Setelah membaca teori yang ditulis oleh Maria Mintowati yang berjudul “PROBLEMATIKA PEMBELAJARAN SASTRA: TINJAUAN PADA ASPEK PENILAIAN” cukup bagus untuk kita khususnya bagi mahasiswa Bahasa dan Sastra Indonesia juga guru yang mengajar Bahasa dan Sastra Indonesia mengetahui seberapa jauh penilaian dalam pembelajaran Bahasa dan Sastra Indonesia dan problem-problem penilaian apa saja yang terjadi dalam pembelajaran Bahasa dan Sastra Indonesia.
Itu terbukti bahwa dalam teori ini bayak menjelaskan tentang penilaian dari berbagai kurikulum, mulai dari kurikulum 1948, 1994, dan yang terakhir 2004. Dari kurikulum-kurikulum tersebut telah dijelaskan mengenai pengertian penilaian, teknik penilaian, jenis/bentuk penilaian, dan aspek penilaian menurut kurikulum masing-masing.
Pada bagian tes dalam pembelajaran telah dijelaskan mengenai penilaian tes dalam pembelajaran sastra berdasarkan Taksonomi Bloom dan menurut Moody. Menurut Taksomoni Bloom penilaian/hasil belajar siswa mencakup tiga rana, yakni kognitif, afektif, dan psikomotor (Nurgiyantoro, 1988:296). Sedangkan menurut Moody (1979) dalam Nurgiyantoro (1988:308-314) menjelaskan bahwa hasil belajar sastra dibagi menjadi 4 (empat) tingkatan tes, yaitu tingkat informasi, konsep, perspektif, dan apresiasi.
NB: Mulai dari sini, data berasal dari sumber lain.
(** ** Proofs of possession (bootstrap.rs) *)

Definition check_proof (message : bytes) (proofs : gmap string string) (p : string) (e : KeyEntry) : result PopError () :=
  proof ← ok_or (proofs !! p) (MissingProof p);
  sig ← ok_or (url_decode proof) (Malformed p);
  if decide (length sig <> 64) then Err (Malformed p) else
  match to_key (e_jwk e) with
  | Err _ => Err (PBadJwk p)
  | Ok key => if verify_strict key message sig then Ok () else Err (BadProof p)
  end.

Fixpoint check_proofs (message : bytes) (proofs : gmap string string) (l : list (string * KeyEntry)) : result PopError () :=
  match l with
  | [] => Ok ()
  | (p, e) :: l => _ ← check_proof message proofs p e; check_proofs message proofs l
  end.

Definition verify_proofs_over (bindings : KeyBindingSet) (message : bytes) (proofs : gmap string string) : result PopError () :=
  _ ← check_proofs message proofs (entries (keys bindings));
  match list_find (fun kv => keys bindings !! kv.1 = None) (entries proofs) with
  | Some (_, (p, _)) => Err (UnexpectedProof p)
  | None => Ok ()
  end.
End verification.

(** ** The transcript (introduction.rs) *)

Inductive Role := Dialer | Responder.

#[global] Instance Role_eq_dec : EqDecision Role.
Proof. solve_decision. Defined.

Definition PROTOCOL_VERSION : Z := 1.
Definition TOKEN_VERSION : Z := 1.
Definition DOMAIN : string := "akson-introduction-v1".
Definition INTRODUCTION_MEDIA_TYPE : string := "application/vnd.akson-dev.introduction.v1+json".
Definition HELLO_PATH : string := "/akson/introduce/v1/hello".
Definition COMPLETE_PATH : string := "/akson/introduce/v1/complete".

Record Hello := mkHello {
  h_protocol_version : Z; h_token_version : Z; target_root : string; claimed_root : string; h_nonce : string }.

Record IntroMaterial := mkMaterial {
  key_binding : Json; extended_card : Profile.AgentCard; proofs : gmap string string }.

Record IntroTranscript := mkTranscript {
  protocol_version : Z;
  token_version : Z;
  role : Role;
  dialer_root : string;
  responder_root : string;
  dialer_tls_sha256 : string;
  responder_tls_sha256 : string;
  tls_exporter : string;
  nonce : string;
  key_binding_sha256 : string;
}.

#[global] Instance IntroTranscript_eq_dec : EqDecision IntroTranscript.
Proof. solve_decision. Defined.

Definition role_name (r : Role) : string := match r with Dialer => "dialer" | Responder => "responder" end.

(** The transcript as an object with the domain inserted, members in key order. *)
Definition transcript_json (t : IntroTranscript) : list (string * Json) :=
  [("dialer_root", JStr (dialer_root t)); ("dialer_tls_sha256", JStr (dialer_tls_sha256 t)); ("domain", JStr DOMAIN);
   ("key_binding_sha256", JStr (key_binding_sha256 t)); ("nonce", JStr (nonce t));
   ("protocol_version", JInt (protocol_version t)); ("responder_root", JStr (responder_root t));
   ("responder_tls_sha256", JStr (responder_tls_sha256 t)); ("role", JStr (role_name (role t)));
   ("tls_exporter", JStr (tls_exporter t)); ("token_version", JInt (token_version t))].

Definition bind_record (t : IntroTranscript) (digest : string) : IntroTranscript :=
  mkTranscript (protocol_version t) (token_version t) (role t) (dialer_root t) (responder_root t) (dialer_tls_sha256 t)
    (responder_tls_sha256 t) (tls_exporter t) (nonce t) digest.

Definition transcript_tls_of_signer (t : IntroTranscript) : string :=
  match role t with Dialer => dialer_tls_sha256 t | Responder => responder_tls_sha256 t end.

Inductive IntroError :=
| IKeyBinding (e : KeyBindingError) | TlsCertificateMismatch | NoAgentCardKey | RootMismatch | CardSignature
| CardProfile | IProofOfPossession (e : PopError) | IBuild.

Record VerifiedIntroduction := mkVerified { bindings : KeyBindingSet; root : Lifecycle.Fingerprint }.

(** [str::eq_ignore_ascii_case]. *)
Definition ascii_lower (c : byte) : byte :=
  let n := byte_to_Z c in if (65 <=? n)%Z && (n <=? 90)%Z then byte_of_Z (n + 32) else c.

Definition eq_ignore_ascii_case (a b : string) : bool :=
  bool_decide (ascii_lower <$> as_bytes a = ascii_lower <$> as_bytes b).

Section introduction.
Context {HS : Hashes} {HX : Hex} {ED : Ed25519} {BU : Base64Url} {JT : JwkText} {CH : Codec ProtectedHeader}
  {SV : Dsse.Schemas} {TM : Instants} {CN : Canon Json} {CJ : Profile.CardJson} {FV : Proposal.FromValue KeyBindingSet}.

Definition signing_bytes (t : IntroTranscript) : bytes := default [] (to_canon (JObj (transcript_json t))).

(** [session::key_binding_digest_hex]. *)
Definition key_binding_digest_hex (v : Json) : string := hex_encode (sha256 (default [] (to_canon v))).

Definition verify_introduction (expected_root_thumbprint : string) (t : IntroTranscript) (subject_tls_sha256 : string)
  (material : IntroMaterial) (profile_config : Profile.ProfileConfig) (now : Z) : result IntroError VerifiedIntroduction :=
  bindings ← Proposal.lift_err IKeyBinding (verify_bindings (key_binding material) now);
  if negb (eq_ignore_ascii_case (tls_certificate_sha256 bindings) subject_tls_sha256) then Err TlsCertificateMismatch else
  card_entry ← ok_or (keys bindings !! "agent-card") NoAgentCardKey;
  if decide (e_thumbprint card_entry <> expected_root_thumbprint) then Err RootMismatch else
  match to_key (e_jwk card_entry) with
  | Err _ => Err CardSignature
  | Ok card_key =>
      let card_vk := mkVKey Lifecycle.AgentCard card_key in
      match Profile.verify_card (extended_card material) card_vk with
      | Err _ => Err CardSignature
      | Ok _ =>
          match Profile.validate_agent_card (extended_card material) profile_config with
          | Err _ => Err CardProfile
          | Ok _ =>
              let bound := bind_record t (key_binding_digest_hex (key_binding material)) in
              _ ← Proposal.lift_err IProofOfPossession
                    (verify_proofs_over bindings (signing_bytes bound) (proofs material));
              Ok (mkVerified bindings (Lifecycle.mkFp Lifecycle.Jwk7638 (e_thumbprint card_entry)))
          end
      end
  end.

(** *** Building one side's material *)

Definition jwk_json (j : Ed25519PublicJwk) : Json :=
  JObj [("crv", JStr (crv j)); ("kty", JStr (kty j)); ("x", JStr (x j))].

Definition entry_json (k : PurposeKey) (not_before not_after : string) (generation : Z) : Json :=
  let jwk := from_key (v_verifying (verifying k)) in
  JObj [("generation", JInt generation); ("jwk", jwk_json jwk); ("not_after", JStr not_after);
        ("not_before", JStr not_before); ("thumbprint", JStr (jwk_thumbprint jwk))].

(** [keys] is a [BTreeMap] by purpose: a list in purpose order. The object it becomes is
    sorted by name. *)
Definition key_binding_json (t : IntroTranscript) (issuer agent : string) (keys : list (KeyPurpose * PurposeKey))
  (not_before not_after : string) (generation : Z) : Json :=
  JObj [("keys", JObj (foldl IJson.put_entry []
           ((fun pk => (purpose_name pk.1, entry_json pk.2 not_before not_after generation)) <$> keys)));
        ("schema_version", JInt 1);
        ("subject", JObj [("agent", JStr agent); ("issuer", JStr issuer)]);
        ("tls_certificate_sha256", JStr (transcript_tls_of_signer t))].

Fixpoint build_proofs (message : bytes) (keys : list (KeyPurpose * PurposeKey)) (acc : gmap string string) :
  result IntroError (gmap string string) :=
  match keys with
  | [] => Ok acc
  | (p, k) :: keys =>
      match sign_with k p (fun sk => sign_bytes sk message) with
      | Err _ => Err IBuild
      | Ok sig => build_proofs message keys (<[purpose_name p := url_encode sig]> acc)
      end
  end.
Yang terakhir adalah pada pembahasan problematika penilaian dalam pembelajaran bahasa dan sastra. Telah diterangkan juga, bahwa dalam pelaksanaan pembelajaran Bahasa dan Sastra Indonesia banyak sekali masalah-masalah dalam penilaian, masalah tersebut yakni antara lain, 1) pada penekanan aspek penilaian, 2) bentuk tes yang dipakai (bentuk tes maupun nontes), 3) macam tes, 4) ketidakseimbangan jumlah soal dengan materi yang dikandung dalam pembelajaran bahasa dan sastra, dan 5) problem pada ketentuan kelulusan untuk sswa dalam mata pelajaran Bahasa dan Satra Indonesia, yakni minimal 6 (enam). Problema yang terakhir ini juga menjadi boomerang bagi pembelajaran Bahasa dan Sastra Indonesia. Karena dengan ketentuan tersebut, guru mata pelajaran yang lain biasa jadi kepala sekolah juga. Artinya, jika ada siswa yang nyaris tidak naik kelas, dan itu disebabkan oleh nilai Bahasa dan Sastra Indonesia kurang dari enam, guru mapel yang lain akan merayu, mendesak, bahkan memojokkan guru bahasa agar segera merevisi nilai tersebut.